6 Misconceptions of Social Selling

Social selling misconceptions revealed. Get the scoop on social selling and start exceeding your sales quota.

December 14, 2014


To some, social selling may seem like a trend for only the techiest of sales teams. But in reality, misconceptions such as this are creating a gap between top-performing sales professionals and those that are falling behind.

In fact, studies have shown that 51 percent of social selling leaders (those with a high Social Selling Index) are more likely to hit their sales quota than those who lag behind in social selling.

Let’s examine six common misconceptions and see why reframing your perspective on social selling can lead to success.

  1. Social sellers use social media to make the same old sales pitches

The actual sales pitch is usually still reserved for the meeting room. What does take place on social media, however, is the gathering of sales intelligence, sales lead generation, networking, and relationship building.

  1. Social sellers work on their computer all day

Yes, social sellers use their computer, tablet, or smartphone like everyone else, but they also understand the need for relationship building in person — whether at tradeshows, networking events, or face-to-face meetings. An in-person interaction secures the trust established with the previous interactions online.

  1. Social sellers never talk on the phone

While it may be true that cold calling is dead, the use of the phone is not. Expert social sellers leverage information about their prospects. They use details provided through their social media channels first and then, at the appropriate time, make an initial phone call.

In one instance of a Florida call center experiment, research indicated starting a phone conversation with, “I understand we share a common LinkedIn group” increases the likelihood of an appointment setup by 70 percent.

  1. Social sellers are active on all social media channels

There are several social media channels. But that doesn’t mean social sellers should feel pressured to use all of them, all of the time.

In fact, social selling experts spend most of their time mastering one or two platforms which are most conducive to social selling. For example, LinkedIn’s Sales Navigator enables social sellers to use features like Lead Recommendations and Saved Leads to better inform them about target prospects. In a recent survey, 87 percent of LinkedIn Sales Navigator customers said they gained insights about their sales leads they wouldn’t have known otherwise.

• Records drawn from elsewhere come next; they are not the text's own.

Lemma gets_spec targets s : increasing Data (exposed b es) → (data_block_hash_index_ b ≠ 0 → index_ok) → Forall (λ t, 8 ≤ length t)%nat targets → good Data b s →
  ∃ l, gets fresh Verify GetSliceHash targets s = Ok l ∧ Forall2 (answer_ok (exposed b es)) targets l.
Proof.
  intros Hinc Hidx Hts. revert s. induction Hts as [|t ts Ht Hts IH]; intros s Hg; [by exists []|]. cbn [gets].
  destruct (target_spec Data sep iv es b d Hop Hinc t ltac:(by apply Nat.leb_le)) as (HT & Hlow & Habove & Hhigh & Hfind).
  destruct (SeekForGet_spec t _ Ht HT Hlow Hhigh Habove Hinc s Hidx Hg) as (res & s1 & q & -> & Hs & Hres). cbn [res_bind].
  assert (Hsim : sim Data sep iv es b (newDataBlockIter s1) (at_pos es b q)) by (apply sim_shown; [by left|done]).
  pose proof (observe_refines _ _ _ _ _ _ _ Hsim) as Ho. apply sim_good in Hsim. destruct (IH s1 Hsim) as (l & Hl & HF). destruct res.
  - rewrite Ho. cbn [res_bind]. rewrite Hl. eexists. split; [done|]. constructor; [|done]. unfold answer_ok. by rewrite Hfind, Hres.
  - cbn [res_bind]. rewrite Hl. eexists. split; [done|]. constructor; [|done]. intros kv Hkv Hge Hu. apply list_elem_of_lookup_1 in Hkv as [j Hj]. unfold exposed in Hj.
    rewrite list_lookup_fmap in Hj. destruct (es !! j) as [e|] eqn:Ej; [|done]. injection Hj as <-. cbn [fst] in *. apply (Hres j). exists e.
    split_and!; [done|by eapply not_below|]. unfold expose in Hu. by rewrite Hpad in Hu.
Qed.
End lookup.

(** ** The index of a written block *)
Lemma pair_in GetSliceHash o es j e : es !! j = Some e →
  (GetSliceHash (user_part (e_key e)), Z.of_nat (j / Z.to_nat (block_restart_interval_ o))) ∈ hash_pairs GetSliceHash o es.
Proof. intros He. apply list_elem_of_lookup. exists j. unfold hash_pairs. by rewrite list_lookup_imap, He. Qed.
Lemma index_written GetSliceHash o (ts_sz : nat) persisted kvs out es u bs t b :
  (0 < length es)%nat → 1 ≤ block_restart_interval_ o → laid_out Data o ts_sz persisted kvs es u (Some bs) t out → indexed GetSliceHash o es b out (Some bs) →
  index_ok GetSliceHash (Z.to_nat (block_restart_interval_ o)) es (base_of Data o ts_sz persisted out es (Some bs)) out.
Proof.
  intros Hne Hi (_ & _ & _ & Hout & _ & Hs & Hn) (_ & _ & Hbs & Hbk & Hrng & _) k. set (iv := Z.to_nat (block_restart_interval_ o)) in *. assert (Hiv : (0 < iv)%nat) by lia.
  cbn [base_of buckets_of data_block_hash_index_ bi_restarts_ num_restarts_]. fold iv. pose proof (restart_bytes_length o es) as Hrb. fold iv in Hrb.
  destruct (lookup_spec _ Hbs GetSliceHash bs _ (body o es ++ restart_bytes o es) (EncodeFixed16 true (Z.of_nat (length bs)) ++ t) k Hbk) as (x & Hx & Hsay). exists x.
  rewrite u32_id by (unfold slen in *; lia). replace (slen (body o es) + _ * 4) with (slen (body o es ++ restart_bytes o es)) by (unfold slen in *; rewrite length_app; lia).
  split; [rewrite <-Hx; f_equal; rewrite Hout; cbn [hash_bytes]; by rewrite <-!app_assoc|].
  assert (Hr : ∀ j e, es !! j = Some e → (j / iv < num_restarts_of iv (length es))%nat).
  { intros j e He%lookup_lt_Some. apply (restart_in iv Hiv); [done|]. destruct (divmod iv Hiv j). lia. }
  destruct Hsay as [->|[[-> Hno]|(Hxr & (p & Hp & Ex) & Hall)]]; [by left|right..].
  - exists (num_restarts_of iv (length es) - 1)%nat. rewrite Z.eqb_refl. destruct (lookup_lt_is_Some_2 es (length es - 1) ltac:(lia)) as [e He].
    rewrite Forall_forall in Hrng. pose proof (Hrng _ (pair_in GetSliceHash o es _ e He)) as Hmax. cbn [snd] in Hmax. fold iv in Hmax. rewrite num_restarts_pos in * by lia. unfold kMaxRestartSupportedByHashIndex in Hmax.
    split; [unfold u8; rewrite Z.mod_small by lia; lia|]. split; [rewrite num_restarts_pos by lia; lia|]. intros j e' He' Hu. destruct (Hno _ (pair_in GetSliceHash o es j e' He')). cbn [fst]. by rewrite Hu.
  - unfold hash_pairs in Hp. apply list_elem_of_lookup_1 in Hp as [j Hj]. rewrite list_lookup_imap in Hj. destruct (es !! j) as [e|] eqn:Ej; [|done]. injection Hj as <-. cbn [snd] in Ex. fold iv in Ex.
    exists (j / iv)%nat. rewrite (proj2 (Z.eqb_neq _ _)) by (unfold kNoEntry, kMaxRestartSupportedByHashIndex in *; lia). split; [done|]. split; [by apply (Hr j e)|].
    intros j' e' He' Hu. pose proof (Hall _ (pair_in GetSliceHash o es j' e' He') ltac:(cbn [fst]; by rewrite Hu)) as E. cbn [snd] in E. fold iv in E. lia.
Qed.

(** C22: point lookups.  In a block that was written to have a hash index, and that has
    entries, any sequence of [SeekForGet] calls on one iterator answers correctly
    for any hash function: a call that returns [true] leaves the iterator where
    [Seek] goes, and shows that key and value, or nothing when all the keys are
    smaller; a call that returns [false] is for a user key that no entry at or behind
    the target has.  No lookup fails an assertion, whether the index was written
    or left out, and whatever the hash collisions are. *)
Theorem point_lookups_correct `{UL : ComparatorLaws} fresh (fresh_length : ∀ n, length (fresh n) = n) Verify GetSliceHash o ratio ts_sz persisted kvs :
  (∀ x y, Compare x y = 0 → x = y) → config GetSliceHash Data o (Some ratio) ts_sz persisted kvs → increasing Data kvs → kvs ≠ [] →
  ∃ out it, write_block GetSliceHash o (Some ratio) kvs = Ok out ∧ open_block fresh Data out (block_restart_interval_ o) ts_sz persisted = Ok it ∧
    ∀ targets, Forall (λ t, 8 ≤ length t)%nat targets →
      ∃ answers, gets fresh Verify GetSliceHash targets (d_it it) = Ok answers ∧ Forall2 (answer_ok kvs) targets answers.
Proof.
  intros Hby Hcf Hinc Hne. destruct (cf_hash _ _ _ _ _ _ _ Hcf ltac:(done)) as (_ & Hpads & _).
  destruct (written _ _ _ _ _ _ _ Hcf) as (out & es & t & u & hx & b & Hw & Hlo & _ & Hidx & _). destruct (opening fresh _ _ _ _ _ _ _ _ _ _ _ _ Hlo Hidx) as (it & Hit & Hb & Hst & Hraw & Hri & Hcur).
  exists out, (newDataBlockIter it). split; [done|]. split; [done|]. intros targets Hts. pose proof (opened_written _ _ _ _ _ _ _ Hcf _ _ _ _ _ _ Hlo Hidx) as Hop.
  pose proof (opened_sim fresh fresh_length _ _ _ _ _ _ _ _ Hop Hb Hst Hraw Hri Hcur) as Hsim. apply sim_good in Hsim. pose proof Hlo as (_ & Hc & _).
  assert (Hex : exposed (base_of Data o ts_sz persisted out es hx) es = kvs).
  { rewrite (exposed_written _ _ _ _ _ _ _ Hcf out es hx Hc). unfold read_back, read_key. rewrite Hpads. by rewrite <-(map_id kvs) at 2; apply map_ext; intros []. }
  assert (Hes : (0 < length es)%nat) by (apply (f_equal length) in Hc; unfold content in Hc; rewrite !length_map in Hc; destruct kvs; [done|simpl in Hc; lia]).
  rewrite <-Hex in Hinc |- *. apply (gets_spec fresh fresh_length Verify GetSliceHash Hby _ _ _ _ _ Hop); try done.
  cbn [base_of data_block_hash_index_ buckets_of]. destruct hx as [bs|]; [|done]. intros _. by apply (index_written _ _ _ _ kvs _ _ u bs t b); [|apply (cf_interval _ _ _ _ _ _ _ Hcf)|..].
Qed.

  1. You need a large network to use social selling

Sure, it helps to have a robust social media network, but more important than numbers is relevancy. In fact, LinkedIn offers a variety of memberships that provide you with the ability to view increasing levels of connections, creating greater opportunities for quality introductions. Warm introductions are the key to success according to this recent IDC report, which states that buyers are five times more likely to engage when referred through a mutual connection.

  1. Decision makers don’t use social media

This misconception couldn’t be further from the truth. The reality is that most executives are discovering the rich potential of social selling and the opportunities it presents. In fact, the same IDC report indicates 84 percent of C-level/VP executives use social media as part of their decision process.

Misconceptions may exist about social selling, but the results can quickly win over even the most resistant of traditional sellers. With the ability to gather crucial sales intelligence, develop quality connections, and create warm introductions, you can discard any hesitancy and start your social selling journey today.